(Beginning of Dataset extract)

(** * silero-vad-go: the speech detector (speech/detector.go, speech/infer.go)

    A shallow embedding of the [Detector] of package [speech]: the window
    accumulator, the hysteresis trigger ([advanceSpeech]), the two segment
    assemblers ([Detect], [DetectStream]), [Infer] and [Reset].

    Modelling conventions.
    - Go's [int] is the 64-bit two's complement integer: a [Z] kept in range
      by [GoInt.wrap] after every addition, subtraction and multiplication.
      Indices into a slice that is held in memory are compared with its
      length, which always fits.
    - [float32] and [float64] values are modelled by exact rationals ([Q]);
      comparisons are the rational ones.  Rounding, infinities and NaN are
      outside the model.
    - The ONNX runtime session is the section variable [ort_run]: a
      deterministic, possibly failing function of the input tensor, the
      recurrent state and the sample rate.  Native handles, tensor shapes,
      C strings and logging are not modelled.
    - A method on [*Detector] takes the detector and returns the updated
      detector next to the Go results; the nil-receiver guard is omitted. *)

From Stdlib Require Import String ZArith QArith List Bool Lia.
#[local] Set Warnings "-stdlib-vector".
From Stdlib Require Vector.
Import ListNotations.

Local Open Scope Z_scope.

(** ** Go's [int] *)

Module GoInt.

Definition min_int : Z := - 2 ^ 63.
Definition max_int : Z := 2 ^ 63 - 1.

Definition wrap (z : Z) : Z := (z + 2 ^ 63) mod 2 ^ 64 - 2 ^ 63.

Definition add (a b : Z) : Z := wrap (a + b).
Definition sub (a b : Z) : Z := wrap (a - b).
Definition mul (a b : Z) : Z := wrap (a * b).
(** Go's [/] truncates toward zero. *)
Definition quot (a b : Z) : Z := wrap (Z.quot a b).

Definition in_range (z : Z) : Prop := min_int <= z <= max_int.

End GoInt.

(** ** Floating-point values *)

Definition F32 := Q.
Definition F64 := Q.

Definition Qltb (x y : Q) : bool := negb (Qle_bool y x).
Definition Qgeb (x y : Q) : bool := Qle_bool y x.

(** [float64(n)] for an [int] [n]. *)
Definition float64_of_int (n : Z) : F64 := inject_Z n.

(** The untyped constant [0.15] of [advanceSpeech]. *)
Definition releaseGap : F32 := 15 # 100.

(** ** Slices *)

Definition len {A} (l : list A) : Z := Z.of_nat (length l).

(** [s[lo:hi]] *)
Definition slice {A} (s : list A) (lo hi : Z) : list A :=
  firstn (Z.to_nat (hi - lo)) (skipn (Z.to_nat lo) s).

(** [s[lo:]] and [s[:hi]] *)
Definition slice_from {A} (s : list A) (lo : Z) : list A := skipn (Z.to_nat lo) s.
Definition slice_to {A} (s : list A) (hi : Z) : list A := firstn (Z.to_nat hi) s.

(** [copy(dst, src)]: the contents of [dst] afterwards; [min(len(dst),
    len(src))] elements are overwritten. *)
Definition copy {A} (dst src : list A) : list A :=
  firstn (length dst) src ++ skipn (length src) dst.

(** [make([]float32, n)] *)
Definition make (n : Z) : list F32 := repeat 0%Q (Z.to_nat n).

(** [clear(s)] zeroes every element. *)
Definition clear (s : list F32) : list F32 := map (fun _ => 0%Q) s.

(** ** Constants and types of detector.go *)

Definition stateLen : nat := 2 * 1 * 128.
Definition contextLen : Z := 64.

(** [state [stateLen]float32] *)
Definition rstate := Vector.t F32 stateLen.
Definition zero_state : rstate := Vector.const 0%Q stateLen.

Record DetectorConfig := {
  ModelPath : string;
  SampleRate : Z;
  Threshold : F32;
  MinSilenceDurationMs : Z;
  SpeechPadMs : Z;
  LogLevel : Z
}.

Inductive error :=
| ErrEmptyModelPath
| ErrSampleRate
| ErrThreshold
| ErrMinSilenceDurationMs
| ErrSpeechPadMs
| ErrInvalidConfig (cause : error)
| ErrNotEnoughSamples
| ErrSamplesLength (expected got : Z)
| ErrOrt
| ErrInferFailed (cause : error)
| ErrUnexpectedSpeechEnd.

Record Segment := {
  SpeechStartAt : F64;
  SpeechEndAt : F64
}.

Record speechEvent := {
  hasStart : bool;
  startAt : F64;
  hasEnd : bool;
  endAt : F64;
  endStartAt : F64
}.

Definition zero_event : speechEvent :=
  {| hasStart := false; startAt := 0%Q; hasEnd := false; endAt := 0%Q;
     endStartAt := 0%Q |}.

Record Detector := {
  cfg : DetectorConfig;
  state : rstate;
  windowSize : Z;
  inputBuf : list F32;
  pendingStart : F64;
  pendingStartValid : bool;
  streamBuf : list F32;
  currSample : Z;
  triggered : bool;
  tempEnd : Z
}.

Definition set_cfg v (sd : Detector) : Detector :=
  {| cfg := v; state := state sd; windowSize := windowSize sd;
     inputBuf := inputBuf sd; pendingStart := pendingStart sd;
     pendingStartValid := pendingStartValid sd; streamBuf := streamBuf sd;
     currSample := currSample sd; triggered := triggered sd; tempEnd := tempEnd sd |}.
Definition set_state v (sd : Detector) : Detector :=
  {| cfg := cfg sd; state := v; windowSize := windowSize sd;
     inputBuf := inputBuf sd; pendingStart := pendingStart sd;
     pendingStartValid := pendingStartValid sd; streamBuf := streamBuf sd;
     currSample := currSample sd; triggered := triggered sd; tempEnd := tempEnd sd |}.
Definition set_windowSize v (sd : Detector) : Detector :=
  {| cfg := cfg sd; state := state sd; windowSize := v;
     inputBuf := inputBuf sd; pendingStart := pendingStart sd;
     pendingStartValid := pendingStartValid sd; streamBuf := streamBuf sd;
     currSample := currSample sd; triggered := triggered sd; tempEnd := tempEnd sd |}.
Definition set_inputBuf v (sd : Detector) : Detector :=
  {| cfg := cfg sd; state := state sd; windowSize := windowSize sd;
     inputBuf := v; pendingStart := pendingStart sd;
     pendingStartValid := pendingStartValid sd; streamBuf := streamBuf sd;
     currSample := currSample sd; triggered := triggered sd; tempEnd := tempEnd sd |}.
Definition set_pendingStart v (sd : Detector) : Detector :=
  {| cfg := cfg sd; state := state sd; windowSize := windowSize sd;
     inputBuf := inputBuf sd; pendingStart := v;
     pendingStartValid := pendingStartValid sd; streamBuf := streamBuf sd;
     currSample := currSample sd; triggered := triggered sd; tempEnd := tempEnd sd |}.
Definition set_pendingStartValid v (sd : Detector) : Detector :=
  {| cfg := cfg sd; state := state sd; windowSize := windowSize sd;
     inputBuf := inputBuf sd; pendingStart := pendingStart sd;
     pendingStartValid := v; streamBuf := streamBuf sd;
     currSample := currSample sd; triggered := triggered sd; tempEnd := tempEnd sd |}.
Definition set_streamBuf v (sd : Detector) : Detector :=
  {| cfg := cfg sd; state := state sd; windowSize := windowSize sd;
     inputBuf := inputBuf sd; pendingStart := pendingStart sd;
     pendingStartValid := pendingStartValid sd; streamBuf := v;
     currSample := currSample sd; triggered := triggered sd; tempEnd := tempEnd sd |}.
Definition set_currSample v (sd : Detector) : Detector :=
  {| cfg := cfg sd; state := state sd; windowSize := windowSize sd;
     inputBuf := inputBuf sd; pendingStart := pendingStart sd;
     pendingStartValid := pendingStartValid sd; streamBuf := streamBuf sd;
     currSample := v; triggered := triggered sd; tempEnd := tempEnd sd |}.
Definition set_triggered v (sd : Detector) : Detector :=
  {| cfg := cfg sd; state := state sd; windowSize := windowSize sd;
     inputBuf := inputBuf sd; pendingStart := pendingStart sd;
     pendingStartValid := pendingStartValid sd; streamBuf := streamBuf sd;
     currSample := currSample sd; triggered := v; tempEnd := tempEnd sd |}.
Definition set_tempEnd v (sd : Detector) : Detector :=
  {| cfg := cfg sd; state := state sd; windowSize := windowSize sd;
     inputBuf := inputBuf sd; pendingStart := pendingStart sd;
     pendingStartValid := pendingStartValid sd; streamBuf := streamBuf sd;
     currSample := currSample sd; triggered := triggered sd; tempEnd := v |}.

Definition set_hasStart v (e : speechEvent) : speechEvent :=
  {| hasStart := v; startAt := startAt e; hasEnd := hasEnd e; endAt := endAt e;
     endStartAt := endStartAt e |}.
Definition set_startAt v (e : speechEvent) : speechEvent :=
  {| hasStart := hasStart e; startAt := v; hasEnd := hasEnd e; endAt := endAt e;
     endStartAt := endStartAt e |}.
Definition set_hasEnd v (e : speechEvent) : speechEvent :=
  {| hasStart := hasStart e; startAt := startAt e; hasEnd := v; endAt := endAt e;
     endStartAt := endStartAt e |}.
Definition set_endAt v (e : speechEvent) : speechEvent :=
  {| hasStart := hasStart e; startAt := startAt e; hasEnd := hasEnd e; endAt := v;
     endStartAt := endStartAt e |}.
Definition set_endStartAt v (e : speechEvent) : speechEvent :=
  {| hasStart := hasStart e; startAt := startAt e; hasEnd := hasEnd e; endAt := endAt e;
     endStartAt := v |}.

(** ** Configuration *)

Definition IsValid (c : DetectorConfig) : option error :=
  if String.eqb (ModelPath c) EmptyString then Some ErrEmptyModelPath
  else if negb (SampleRate c =? 8000) && negb (SampleRate c =? 16000) then Some ErrSampleRate
  else if Qle_bool (Threshold c) 0%Q || Qgeb (Threshold c) 1%Q then Some ErrThreshold
  else if MinSilenceDurationMs c <? 0 then Some ErrMinSilenceDurationMs
  else if SpeechPadMs c <? 0 then Some ErrSpeechPadMs
  else None.

Definition windowSizeForSampleRate (sampleRate : Z) : Z :=
  if sampleRate =? 8000 then 256 else 512.

(** [NewDetector]; creating the runtime environment and the session is taken
    to succeed. *)
Definition NewDetector (c : DetectorConfig) : Detector + error :=
  match IsValid c with
  | Some err => inr (ErrInvalidConfig err)
  | None =>
      let ws := windowSizeForSampleRate (SampleRate c) in
      inl {| cfg := c; state := zero_state; windowSize := ws;
             inputBuf := make (GoInt.add contextLen ws);
             pendingStart := 0%Q; pendingStartValid := false;
             streamBuf := [];
             currSample := 0; triggered := false; tempEnd := 0 |}
  end.
(** What holds of the state a run of [grow] ends in. *)
Lemma grow_post (fuel : nat) :
  forall (L : CrystalLattice) (o : Outcome),
    grow coin sin_deg cos_deg fuel L = Some o ->
    (iteration L < iteration (state_of o))%Z
    /\ max_steps (state_of o) = max_steps L
    /\ curves (environment (state_of o)) = curves (environment L)
    /\ step_calls (environment (state_of o))
       = step_calls (environment L)
         ++ Zrange (iteration L + 1) (iteration (state_of o))
    /\ ((max_steps L <> 0 /\ iteration L < max_steps L)%Z ->
        (iteration (state_of o) <= max_steps L)%Z)
    /\ (forall L', o = Returned L' ->
          stops sin_deg cos_deg L'
          /\ forall cs, curves (environment L) = Some cs ->
                        (iteration L' < cs_steps cs)%Z).
Proof.
  assert (Hone : forall a : Z, Zrange a a = [a]).
  { intros a. unfold Zrange. replace (a + 1 - a)%Z with 1%Z by lia.
    simpl. f_equal. lia. }
  assert (Hcons : forall a b : Z, (a <= b)%Z ->
                    Zrange a b = a :: Zrange (a + 1) b).
  { intros a b Hab. unfold Zrange.
    replace (Z.to_nat (b + 1 - a)) with (S (Z.to_nat (b + 1 - (a + 1))))
      by lia.
    cbn [seq map]. f_equal; [lia|].
    rewrite <- seq_shift, map_map. apply map_ext. intros k. lia. }
  induction fuel as [|fuel IH]; intros L o; [discriminate|].
  cbn [grow].
  destruct (step_frame L) as (Fs & Fi & Fm & Fx).
  destruct (step_log L) as (Flog & Fcur).
  assert (Hsingle : forall L1, state_of (step coin L) = L1 ->
            forall o1, state_of o1 = L1 ->
            (iteration L < iteration (state_of o1))%Z
            /\ max_steps (state_of o1) = max_steps L
            /\ curves (environment (state_of o1)) = curves (environment L)
            /\ step_calls (environment (state_of o1))
               = step_calls (environment L)
                 ++ Zrange (iteration L + 1) (iteration (state_of o1))
            /\ ((max_steps L <> 0 /\ iteration L < max_steps L)%Z ->
                (iteration (state_of o1) <= max_steps L)%Z)).
  { intros L1 E1 o1 ->. subst L1. rewrite Fi, Fx, Fcur, Flog, Hone.
    repeat split; auto; lia. }
  destruct (step coin L) as [L1|L1] eqn:Es; simpl in *.
  - destruct (headroom sin_deg cos_deg L1) as [[|]| |] eqn:Eh.
    + intros Hg. destruct (IH L1 o Hg) as (G1 & G2 & G3 & G4 & G5 & G6).
      apply headroom_continues in Eh.
      split; [lia|]. split; [congruence|]. split; [congruence|].
      split.
      { rewrite G4, Flog, <- app_assoc. f_equal. simpl.
        rewrite Fi. symmetry. apply Hcons. lia. }
      split.
      { intros [Hm Hlt]. rewrite <- Fx. apply G5. lia. }
      intros L' ->. destruct (G6 L' eq_refl) as [Hstop Hcs].
      split; [exact Hstop|]. intros cs E. apply Hcs. congruence.
    + intros [= <-].
      destruct (Hsingle L1 eq_refl (Returned L1) eq_refl)
        as (G1 & G2 & G3 & G4 & G5).
      split; [exact G1|]. split; [exact G2|]. split; [exact G3|].
      split; [exact G4|]. split; [exact G5|].
      intros L' [= <-]. split; [now apply headroom_false|].
      intros cs E. now apply (step_returned L).
    + intros [= <-].
      destruct (Hsingle L1 eq_refl (Raised L1) eq_refl)
        as (G1 & G2 & G3 & G4 & G5).
      split; [exact G1|]. split; [exact G2|]. split; [exact G3|].
      split; [exact G4|]. split; [exact G5|]. intros L' H. discriminate.
    + discriminate.
  - intros [= <-].
    destruct (Hsingle L1 eq_refl (Raised L1) eq_refl)
      as (G1 & G2 & G3 & G4 & G5).
    split; [exact G1|]. split; [exact G2|]. split; [exact G3|].
    split; [exact G4|]. split; [exact G5|]. intros L' H. discriminate.
Qed.
Definition load_model (filepath : string) (compile : bool) : op model :=
  if negb (endswith filepath ".keras") then
    raise (ValueError
             ("Invalid filename: expected a `.keras` extension. "
              +:+ "Received: filepath=" +:+ filepath))
  else
    let* saving_v3_enabled_value := read_value in
    write_value true ;;
    try_finally
      (zip_open filepath ;;
       closing_archive
         (zip_read filepath _CONFIG_FILENAME ;;
          call "json.loads" ;;
          (if negb compile then call "config_dict.__setitem__"
           else op_ret ()) ;;
          call "deserialize_keras_object" ;;
          let m := rebuilt in
          let* all_filenames := namelist filepath in
          (if bool_decide (_VARS_FNAME +:+ ".h5" ∈ all_filenames) then
             call "H5IOStore"
           else if bool_decide (_VARS_FNAME +:+ ".npz" ∈ all_filenames) then
             call "NpzIOStore"
           else
             raise (ValueError
                      ("Expected a " +:+ _VARS_FNAME +:+ ".h5 or "
                       +:+ _VARS_FNAME +:+ ".npz file."))) ;;
          let asset_store :=
            bool_decide (_ASSETS_DIRNAME ∈ all_filenames) in
          (if asset_store then call "DiskIOStore" else op_ret ()) ;;
          walk_load m true asset_store ;;
          call "weights_store.close" ;;
          (if asset_store then call "asset_store.close" else op_ret ()) ;;
          op_ret m))
      (write_value saving_v3_enabled_value).

Definition save_weights_only (m : model) (filepath : string) : op unit :=
  if negb (endswith filepath ".weights.h5") then
    raise (ValueError
             ("Invalid `filepath` argument: "
              +:+ "expected a `.weights.h5` extension. "
              +:+ "Received: filepath=" +:+ filepath))
  else
    call "H5IOStore" ;;
    walk_save m true false ;;
    call "weights_store.close".

Definition load_weights_only (m : model) (filepath : string) : op unit :=
  let* archive :=
    if endswith filepath ".weights.h5" then
      call "H5IOStore" ;; op_ret false
    else if endswith filepath ".keras" then
      zip_open filepath ;; call "H5IOStore" ;; op_ret true
    else raise (UnboundLocalError "weights_store") in
  walk_load m true false ;;
  call "weights_store.close" ;;
  if archive then call "ZipFile.close" else op_ret ().
End TopLevel.

(** A world in which nothing has been saved, and the flag is off. *)
Definition quiet : world := World (Some false) ∅ 0 [].

(** Collaborators that all return, with [h5py] installed. *)
Definition obliging : env := Env true (λ _, false).

(** A model whose configuration cannot be serialized, as that of a
    subclassed model without [get_config] cannot. *)
Definition unserializable : env :=
  Env true (λ c, bool_decide (c = "serialize_keras_object")).

Definition shared_model : model := Model shared_graph 0 true.
Definition rebuilt_model : model := Model shared_graph_rebuilt 10 true.

(** ** More of the HDF5 store *)

(** The members with [name] bound to [o], in the place of its binding when
    it has one and at the end otherwise. *)
Fixpoint rebind {A} (name : string) (o : A) (l : list (string * A))
    : list (string * A) :=
  match l with
  | [] => [(name, o)]
  | (k, v) :: l' =>
      if bool_decide (k = name) then (k, o) :: l' else (k, v) :: rebind name o l'
  end.

(** [o.create_group(name)] of [h5py], in a file that is open for writing
    as that of a store in write mode is: it makes the groups on the way
    that are missing, and raises [ValueError] when the name is there
    already, or leads through a dataset. *)
Fixpoint h5_create (o : h5obj) (cs : list string) : result h5obj :=
  match o with
  | H5Dataset _ => Raise (ValueError "Unable to create group")
  | H5Group members =>
      match cs with
      | [] => Raise (ValueError "Unable to create group")
      | [c] =>
          match assoc c members with
          | Some _ => Raise (ValueError "Unable to create group")
          | None => Ok (H5Group (rebind c (H5Group []) members))
          end
      | c :: cs =>
          child ← h5_create (default (H5Group []) (assoc c members)) cs;
          Ok (H5Group (rebind c child members))
      end
  end.

Definition h5_create_group (o : h5obj) (name : string) : result h5obj :=
  h5_create o (components name).

(** [H5IOStore.make]: the store after it.  What the method returns is the
    ["vars"] group that it has made, which [get] finds at the path. *)
Definition H5IOStore_make (self : H5IOStore) (path : string)
    : result H5IOStore :=
  if bool_decide (path = "") then
    file ← h5_create_group (h5_file self) "vars";
    Ok {| h5_root_path := h5_root_path self; h5_mode := h5_mode self;
          h5_file := file |}
  else
    file ← h5_create_group (h5_file self) path;
    file ← h5_create file (components path ++ components "vars");
    Ok {| h5_root_path := h5_root_path self; h5_mode := h5_mode self;
          h5_file := file |}.

(** A file that [save_weights_only] could be writing: the root and one
    layer have their locations. *)
Definition h5_being_written : H5IOStore :=
  {| h5_root_path := "model.weights.h5";
     h5_mode := "w";
     h5_file :=
       H5Group
         [ ("vars", H5Group []);
           ("dense", H5Group [ ("vars", H5Group [ ("0", H5Dataset [1; 2]%Z) ]) ]) ] |}.

(** Where the variables of [path] lie in the file: the components of the
    ["vars"] group that [make] makes and [get] looks for. *)
Definition h5_location (path : string) : list string :=
  if bool_decide (path = "") then components "vars"
  else components path ++ components "vars".

(** ** More of the disk store *)

(** What lies at the components [cs] below a directory. *)
Fixpoint fs_lookup (node : fsnode) (cs : list string) : option fsnode :=
  match cs with
  | [] => Some node
  | c :: cs =>
      match node with
      | Dir entries => child ← assoc c entries; fs_lookup child cs
      | File => None
      end
  end.

(** [tf.io.gfile.makedirs]: it makes the directories on the way that are
    missing, and raises when a file is in the way. *)
Fixpoint fs_makedirs (node : fsnode) (cs : list string) : result fsnode :=
  match node with
  | File => Raise (Failure "tf.io.gfile.makedirs")
  | Dir entries =>
      match cs with
      | [] => Ok node
      | c :: cs =>
          child ← fs_makedirs (default (Dir []) (assoc c entries)) cs;
          Ok (Dir (rebind c child entries))
      end
  end.

(** [tf.io.gfile.exists(tf.io.gfile.join(self.tmp_dir, path))], for a
    [path] that is relative, as the paths of the walker are. *)
Definition staged_at (fs : files) (t : string) (path : string) : bool :=
  bool_decide (is_Some (tmp fs !! t ≫= λ node,
                          fs_lookup node (components path))).

(** [DiskIOStore.make]: what it returns ([None] is Python's), and the
    files after it. *)
Definition DiskIOStore_make (join : string → string → string)
    (self : DiskIOStore) (path : string) (fs : files)
    : result (option string) * files :=
  if bool_decide (path = "") then (Ok (tmp_dir self), fs)
  else
    match tmp_dir self with
    | None => (Raise (Failure "tf.io.gfile.join"), fs)
    | Some t =>
        if staged_at fs t path then (Ok (Some (join t path)), fs)
        else
          match fs_makedirs (default (Dir []) (tmp fs !! t))
                  (components path) with
          | Ok node =>
              (Ok (Some (join t path)),
               Files (<[ t := node ]> (tmp fs)) (made fs))
          | Raise x => (Raise x, fs)
          end
    end.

(End of Dataset extract)

## Action item
If a line comes after the one that contains "Definition max_int : Z := 2 ^ 63 - 1.", leave it out; return every line of the entries up to that point exactly, starting with the first, with that line included.

## Answer space
(** * silero-vad-go: the speech detector (speech/detector.go, speech/infer.go)

    A shallow embedding of the [Detector] of package [speech]: the window
    accumulator, the hysteresis trigger ([advanceSpeech]), the two segment
    assemblers ([Detect], [DetectStream]), [Infer] and [Reset].

    Modelling conventions.
    - Go's [int] is the 64-bit two's complement integer: a [Z] kept in range
      by [GoInt.wrap] after every addition, subtraction and multiplication.
      Indices into a slice that is held in memory are compared with its
      length, which always fits.
    - [float32] and [float64] values are modelled by exact rationals ([Q]);
      comparisons are the rational ones.  Rounding, infinities and NaN are
      outside the model.
    - The ONNX runtime session is the section variable [ort_run]: a
      deterministic, possibly failing function of the input tensor, the
      recurrent state and the sample rate.  Native handles, tensor shapes,
      C strings and logging are not modelled.
    - A method on [*Detector] takes the detector and returns the updated
      detector next to the Go results; the nil-receiver guard is omitted. *)

From Stdlib Require Import String ZArith QArith List Bool Lia.
#[local] Set Warnings "-stdlib-vector".
From Stdlib Require Vector.
Import ListNotations.

Local Open Scope Z_scope.

(** ** Go's [int] *)

Module GoInt.

Definition min_int : Z := - 2 ^ 63.
Definition max_int : Z := 2 ^ 63 - 1.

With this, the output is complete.